Directions for this task: Set down exactly the lines of the listing below, please, beginning with the first and ending with the line that holds "[Broker.v] is the".

** Records for this task follows **

(* ===== verification/Lifecycle.v ===== *)
(** * Lifecycle: the threads that start and stop the server

    [start], [serve_forever], [wait_ready] and [shutdown] of [remote/server.py], called by
    any threads in any order, with the two threads the server starts for itself: the
    background [serve_forever] and [_finish_shutdown]. A thread has a program counter and
    runs one critical section or one call to the outside at a time; its waits are for the
    events [ready] and [_stopped] and for the end of the shutdown thread. The broker of
    [Broker.v] is the state they work on, and its other events happen in between.

    [current_thread()] is the index of the thread. What the outside does is in [env]:
    whether [Thread.start] works, what the pool factory, the binding of the listeners and
    [pool.shutdown] do, the clock, whether a wait timed out. *)
From S2P Require Import Prelude Errors Futures StateErr Heapq PyVal PyInt Config Worker.
From S2P Require Import Protocol Reassembly Scheduler Terminal Broker BrokerStep BrokerFrame.

(** ** Threads *)

Inductive life_call :=
  | CStart
  | CServe
  | CWait
  | CShutdown (wait cancel_futures : bool) (deadline : pyval).

Inductive life_pc :=
  | LIdle                                  (* has not called anything *)
  | LEnter (c : life_call)                 (* before the first section *)
  | LReady (starting : bool)               (* [ready.wait], for [start] or for itself *)
  (* [_initialize], called by [serve_forever] *)
  | LInit (background : bool)
  | LBuild (background : bool)             (* [pool_factory()] *)
  | LBind (background : bool)              (* the loop of [bind_listener] *)
  | LPublish (background : bool) (bound : list nat)
  | LDiscard (background : bool)           (* [_discard_startup_resources] *)
  | LCancelled (background : bool)
  (* [_initialize] raised *)
  | LFailed (background : bool) (e : exn)
  | LClosed (background : bool) (e : exn)
  | LServing                               (* [_stopped.wait] of [serve_forever] *)
  (* [shutdown] *)
  | LAwait (c : life_call)                 (* [_stopped.wait] *)
  | LJoin (c : life_call)                  (* [_shutdown_thread.join] *)
  (* [_finish_shutdown] *)
  | LDrain
  | LClose
  | LPool                                  (* [_pool.shutdown] *)
  | LFlush (cs : list nat)
  | LGoaway (c : nat) (cs : list nat)
  | LHangup (c : nat) (cs : list nat)
  (* a call has ended *)
  | LReturn (c : life_call) (r : result exn bool)
  | LExit                                  (* the thread has ended *)
  | LCrash (e : exn)                       (* an exception has ended the thread *)
  | LUnstarted.                            (* [Thread.start] failed *)

(** A thread; those the server starts make no calls of their own. *)
Record thread := mkThread { th_server : bool; th_pc : life_pc }.
#[export] Instance thread_inhabited : Inhabited thread := populate (mkThread false LIdle).

Record Life := mkLife {
  li_broker : Broker;
  li_serve : option nat;                   (* [_serve_thread] *)
  li_shut : option nat;                    (* [_shutdown_thread] *)
  li_error : option exn;                   (* [_startup_error] *)
  li_threads : list thread;
  li_built : nat;                          (* pools the factory returned *)
  li_discarded : nat;                      (* pools shut down unpublished *)
  li_pool_stopped : bool }.                (* [self._pool.shutdown] has returned *)

Definition life_init : Life := mkLife broker_init None None None [] 0 0 false.

Record env := mkEnv {
  en_started : bool;                       (* [Thread.start] works *)
  en_factory : option exn;                 (* the exception of [pool_factory] *)
  en_bind : result exn (list nat);         (* the listeners, or the exception *)
  en_stop : option exn;                    (* the exception of [_pool.shutdown] *)
  en_now : pyfloat;
  en_barrier : nat;
  en_timeout : bool }.                     (* the timeout of [wait_ready] has passed *)

Definition thread_error : exn := Raise RuntimeError "can't start new thread".

Definition pc_at (l : Life) (t : nat) : life_pc := th_pc (li_threads l !!! t).

Definition set_pc (t : nat) (pc : life_pc) (l : Life) : Life :=
  {| l with li_threads := alter (λ x, mkThread (th_server x) pc) t (li_threads l) |}.
Definition set_broker (b : Broker) (l : Life) : Life := {| l with li_broker := b |}.
Definition set_serve (s : option nat) (l : Life) : Life := {| l with li_serve := s |}.
Definition set_shut (u : option nat) (l : Life) : Life := {| l with li_shut := u |}.
Definition set_error (e : exn) (l : Life) : Life := {| l with li_error := Some e |}.
Definition add_thread (pc : life_pc) (l : Life) : Life :=
  {| l with li_threads := li_threads l ++ [mkThread true pc] |}.
Definition count_built (l : Life) : Life := {| l with li_built := S (li_built l) |}.
Definition count_discarded (l : Life) : Life := {| l with li_discarded := S (li_discarded l) |}.
Definition pool_stopped (l : Life) : Life := {| l with li_pool_stopped := true |}.

(** The call of thread [t] ends; a thread of the server ends with it. *)
Definition leave (t : nat) (c : life_call) (r : result exn bool) (l : Life) : Life :=
  set_pc t (if th_server (li_threads l !!! t) then LExit else LReturn c r) l.

(** ** The methods *)

Section Methods.
Context {J : JsonText} {U : UnicodeData} {HQ : HeapQ Z Z.le}.
Context (sha256_hex : bytes → pystr) (repr_exn : exn → pystr).
Context (cfg : ServerConfig).
Notation server_exec := (BrokerStep.exec sha256_hex repr_exn cfg).

(** The section of [start] under the lock. *)
Definition enter_start (t : nat) (v : env) (l : Life) : Life :=
  match li_serve l with
  | Some _ => set_pc t (LReady true) l
  | None =>
      match start_begin false (li_broker l) with
      | (_, Err e) => leave t CStart (Err e) l
      | (b, Ok _) =>
          let n := length (li_threads l) in
          let l1 := set_serve (Some n) (set_broker b l) in
          if en_started v then set_pc t (LReady true) (add_thread (LEnter CServe) l1)
          else
            leave t CStart (Err thread_error)
              (set_broker (initialize_cancelled b).1
                (set_error thread_error (add_thread LUnstarted l1)))
      end
  end.

(** The section of [serve_forever] that makes the caller the serving thread. *)
Definition enter_serve (t : nat) (l : Life) : Life :=
  match li_serve l with
  | None =>
      match start_begin false (li_broker l) with
      | (_, Err _) =>
          leave t CServe (Err (Raise RuntimeError "a stopped remote server cannot be served")) l
      | (b, Ok _) => set_pc t (LInit false) (set_serve (Some t) (set_broker b l))
      end
  | Some s =>
      if decide (s = t) then set_pc t (LInit true) l
      else leave t CServe (Err (Raise RuntimeError "remote server is already being served")) l
  end.

(** [wait_ready] when its wait is over, and what [start] makes of its answer. *)
Definition wait_ready (t : nat) (starting : bool) (l : Life) : Life :=
  let c := if starting then CStart else CWait in
  if br_ready (li_broker l) then
    match li_error l with
    | Some e => leave t c (Err e) l
    | None =>
        if starting && negb (br_has_pool (li_broker l)) then
          leave t c (Err (Raise RuntimeError "remote server stopped before becoming ready")) l
        else leave t c (Ok (br_has_pool (li_broker l))) l
    end
  else leave t c (Err (Raise PoolTimeoutError "remote server did not become ready")) l.

Definition initialize_enter (t : nat) (bg : bool) (l : Life) : Life :=
  match initialize_begin (li_broker l) with
  | (b, Ok true) => set_pc t (LBuild bg) (set_broker b l)
  | (b, _) => set_pc t LServing (set_broker b l)
  end.

Definition initialize_build (t : nat) (bg : bool) (v : env) (l : Life) : Life :=
  match en_factory v with
  | Some e => set_pc t (LFailed bg e) l
  | None => set_pc t (LBind bg) (count_built l)
  end.

(** When no listener could be bound the pool is discarded before the exception leaves. *)
Definition initialize_bind (t : nat) (bg : bool) (v : env) (l : Life) : Life :=
  match en_bind v with
  | Err e => set_pc t (LFailed bg e) (count_discarded l)
  | Ok bound => set_pc t (LPublish bg bound) l
  end.

(** A broker thread that does not start leaves the section before [ready] is set. *)
Definition initialize_share (t : nat) (bg : bool) (bound : list nat) (v : env) (l : Life)
    : Life :=
  match initialize_publish bound (li_broker l) with
  | (b, Ok true) =>
      if en_started v then set_pc t LServing (set_broker b l)
      else set_pc t (LFailed bg thread_error)
             (set_broker {| b with br_ready := br_ready (li_broker l) |} l)
  | (_, _) => set_pc t (LDiscard bg) l
  end.

Definition serve_failed (t : nat) (bg : bool) (e : exn) (l : Life) : Life :=
  set_pc t (LClosed bg e) (set_broker (initialize_failed (li_broker l)).1 (set_error e l)).

Definition serve_closed (t : nat) (bg : bool) (e : exn) (l : Life) : Life :=
  leave t CServe (if bg then Ok true else Err e)
    (set_broker (initialize_closed (li_broker l)).1 l).

(** [startup_stopping]. *)
Definition startup_stopping (b : Broker) : bool :=
  bool_decide (br_state b = ServerState.STARTING)
  || bool_decide (br_state b = ServerState.STOPPING) && negb (br_ready b).

(** The tests before each wait that keep a thread from waiting for itself. *)
Definition may_wait (wait : bool) (t : nat) (other : option nat) : bool :=
  wait && negb (bool_decide (other = Some t)).

Definition enter_shutdown (t : nat) (wait cancel : bool) (deadline : pyval) (v : env)
    (l : Life) : Life :=
  let c := CShutdown wait cancel deadline in
  match shutdown cancel deadline (en_now v) (li_broker l) with
  | (_, Err e) => leave t c (Err e) l
  | (b, Ok true) =>
      let l1 := set_broker b l in
      let join := λ l, if may_wait wait t (li_shut l) then set_pc t (LJoin c) l
                       else leave t c (Ok true) l in
      match li_shut l with
      | Some _ => join l1
      | None =>
          let l2 := set_shut (Some (length (li_threads l))) l1 in
          if en_started v then join (add_thread LDrain l2)
          else leave t c (Err thread_error) (add_thread LUnstarted l2)
      end
  | (b, Ok false) =>
      if startup_stopping (li_broker l) && may_wait wait t (li_serve l)
      then set_pc t (LAwait c) (set_broker b l)
      else leave t c (Ok true) (set_broker b l)
  end.

(** [_shutdown_thread.join]. *)
Definition join_end (t : nat) (c : life_call) (l : Life) : Life :=
  match li_shut l with
  | Some u =>
      match pc_at l u with
      | LUnstarted =>
          leave t c (Err (Raise RuntimeError "cannot join thread before it is started")) l
      | _ => leave t c (Ok true) l
      end
  | None => l
  end.

(** [_finish_shutdown]: a turn of the first loop, [_close_bound], the pool, and for each
    connection the flush, the GOAWAY and the end. *)
Definition drain (t : nat) (v : env) (l : Life) : Life :=
  match finish_shutdown_turn repr_exn cfg (en_now v) (li_broker l) with
  | (b, Err e) => set_pc t (LCrash e) (set_broker b l)
  | (b, Ok _) =>
      if decide (br_state b = ServerState.STOPPING) then set_pc t LClose (set_broker b l)
      else set_broker b l
  end.

Definition close_listeners (t : nat) (l : Life) : Life :=
  let b := (close_bound (li_broker l)).1 in
  set_pc t (if br_has_pool b then LPool else LFlush (br_connections b)) (set_broker b l).

Definition stop_pool (t : nat) (v : env) (l : Life) : Life :=
  match en_stop v with
  | Some e => set_pc t (LCrash e) l
  | None => set_pc t (LFlush (br_connections (li_broker l))) (pool_stopped l)
  end.

Definition say_goodbye (t : nat) (cs : list nat) (v : env) (l : Life) : Life :=
  match cs with
  | [] => set_pc t LExit (set_broker (finish_shutdown_end (li_broker l)).1 l)
  | c :: cs' =>
      set_pc t (LGoaway c cs') (set_broker (shutdown_flush cfg c (en_barrier v) (li_broker l)).1 l)
  end.

(** The next section of thread [t]. *)
Definition life_run (t : nat) (v : env) (l : Life) : Life :=
  match pc_at l t with
  | LEnter CStart => enter_start t v l
  | LEnter CServe => enter_serve t l
  | LEnter CWait => set_pc t (LReady false) l
  | LEnter (CShutdown wait cancel deadline) => enter_shutdown t wait cancel deadline v l
  | LReady starting => wait_ready t starting l
  | LInit bg => initialize_enter t bg l
  | LBuild bg => initialize_build t bg v l
  | LBind bg => initialize_bind t bg v l
  | LPublish bg bound => initialize_share t bg bound v l
  | LDiscard bg => set_pc t (LCancelled bg) (count_discarded l)
  | LCancelled bg => set_pc t LServing (set_broker (initialize_cancelled (li_broker l)).1 l)
  | LFailed bg e => serve_failed t bg e l
  | LClosed bg e => serve_closed t bg e l
  | LServing => leave t CServe (Ok true) l
  | LAwait c => leave t c (Ok true) l
  | LJoin c => join_end t c l
  | LDrain => drain t v l
  | LClose => close_listeners t l
  | LPool => stop_pool t v l
  | LFlush cs => say_goodbye t cs v l
  | LGoaway c cs =>
      set_pc t (LHangup c cs)
        (set_broker (shutdown_goaway cfg c (en_barrier v) (li_broker l)).1 l)
  | LHangup c cs => set_pc t (LFlush cs) (set_broker (close cfg c (li_broker l)).1 l)
  | LIdle | LReturn _ _ | LExit | LCrash _ | LUnstarted => l
  end.

(** A thread that has ended, or has not begun. *)
Definition ended (pc : life_pc) : bool :=
  match pc with LExit | LCrash _ | LUnstarted => true | _ => false end.

(** The thread can go on: it does not wait, or what it waits for has happened. *)
Definition runnable (t : nat) (v : env) (l : Life) : bool :=
  match pc_at l t with
  | LReady starting => br_ready (li_broker l) || negb starting && en_timeout v
  | LServing | LAwait _ => br_stopped (li_broker l)
  | LJoin _ => match li_shut l with Some u => ended (pc_at l u) | None => false end
  | LIdle | LReturn _ _ => false
  | pc => negb (ended pc)
  end.

(** ** Steps *)

Inductive life_step_event :=
  | LNew                                   (* the application has one more thread *)
  | LCall (t : nat) (c : life_call)
  | LRun (t : nat) (v : env)
  | LBroker (e : event).                   (* something else happens in the server *)

(** What only these threads do to the broker. *)
Definition life_only (e : event) : bool :=
  life_event e
  || match e with EvFlush _ _ | EvGoaway _ _ | EvCloseConnection _ => true | _ => false end.

Definition life_exec (e : life_step_event) (l : Life) : Life :=
  match e with
  | LNew => {| l with li_threads := li_threads l ++ [mkThread false LIdle] |}
  | LCall t c => set_pc t (LEnter c) l
  | LRun t v => life_run t v l
  | LBroker e => set_broker (server_exec e (li_broker l)).1 l
  end.

Definition life_enabled (e : life_step_event) (l : Life) : bool :=
  match e with
  | LNew => true
  | LCall t _ =>
      (t <? length (li_threads l))%nat
      && match pc_at l t with LIdle | LReturn _ _ => true | _ => false end
  | LRun t v => (t <? length (li_threads l))%nat && runnable t v l
  | LBroker e => enabled e (li_broker l) && negb (life_only e)
  end.

Definition life_step (l : Life) (e : life_step_event) (l' : Life) : Prop :=
  life_enabled e l = true ∧ life_exec e l = l'.
Definition life_reachable (l : Life) : Prop := ∃ es, steps life_step life_init es l.

(** Every [Thread.start] works. *)
Definition threads_start (e : life_step_event) : Prop :=
  match e with LRun _ v => en_started v = true | _ => True end.
Definition life_started_step (l : Life) (e : life_step_event) (l' : Life) : Prop :=
  threads_start e ∧ life_step l e l'.
Definition life_started (l : Life) : Prop := ∃ es, steps life_started_step life_init es l.

Fixpoint life_play (es : list life_step_event) (l : Life) : option Life :=
  match es with
  | [] => Some l
  | e :: es' => if life_enabled e l then life_play es' (life_exec e l) else None
  end.

(** One thread runs alone, as far as it can. *)
Definition run_alone (t : nat) (vs : list env) (l : Life) : Life :=
  foldl (λ l v, if runnable t v l then life_run t v l else l) l vs.
End Methods.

** End of Records for this task **

Worked solution:
(* ===== verification/Lifecycle.v ===== *)
(** * Lifecycle: the threads that start and stop the server

    [start], [serve_forever], [wait_ready] and [shutdown] of [remote/server.py], called by
    any threads in any order, with the two threads the server starts for itself: the
    background [serve_forever] and [_finish_shutdown]. A thread has a program counter and
    runs one critical section or one call to the outside at a time; its waits are for the
    events [ready] and [_stopped] and for the end of the shutdown thread. The broker of
    [Broker.v] is the state they work on, and its other events happen in between.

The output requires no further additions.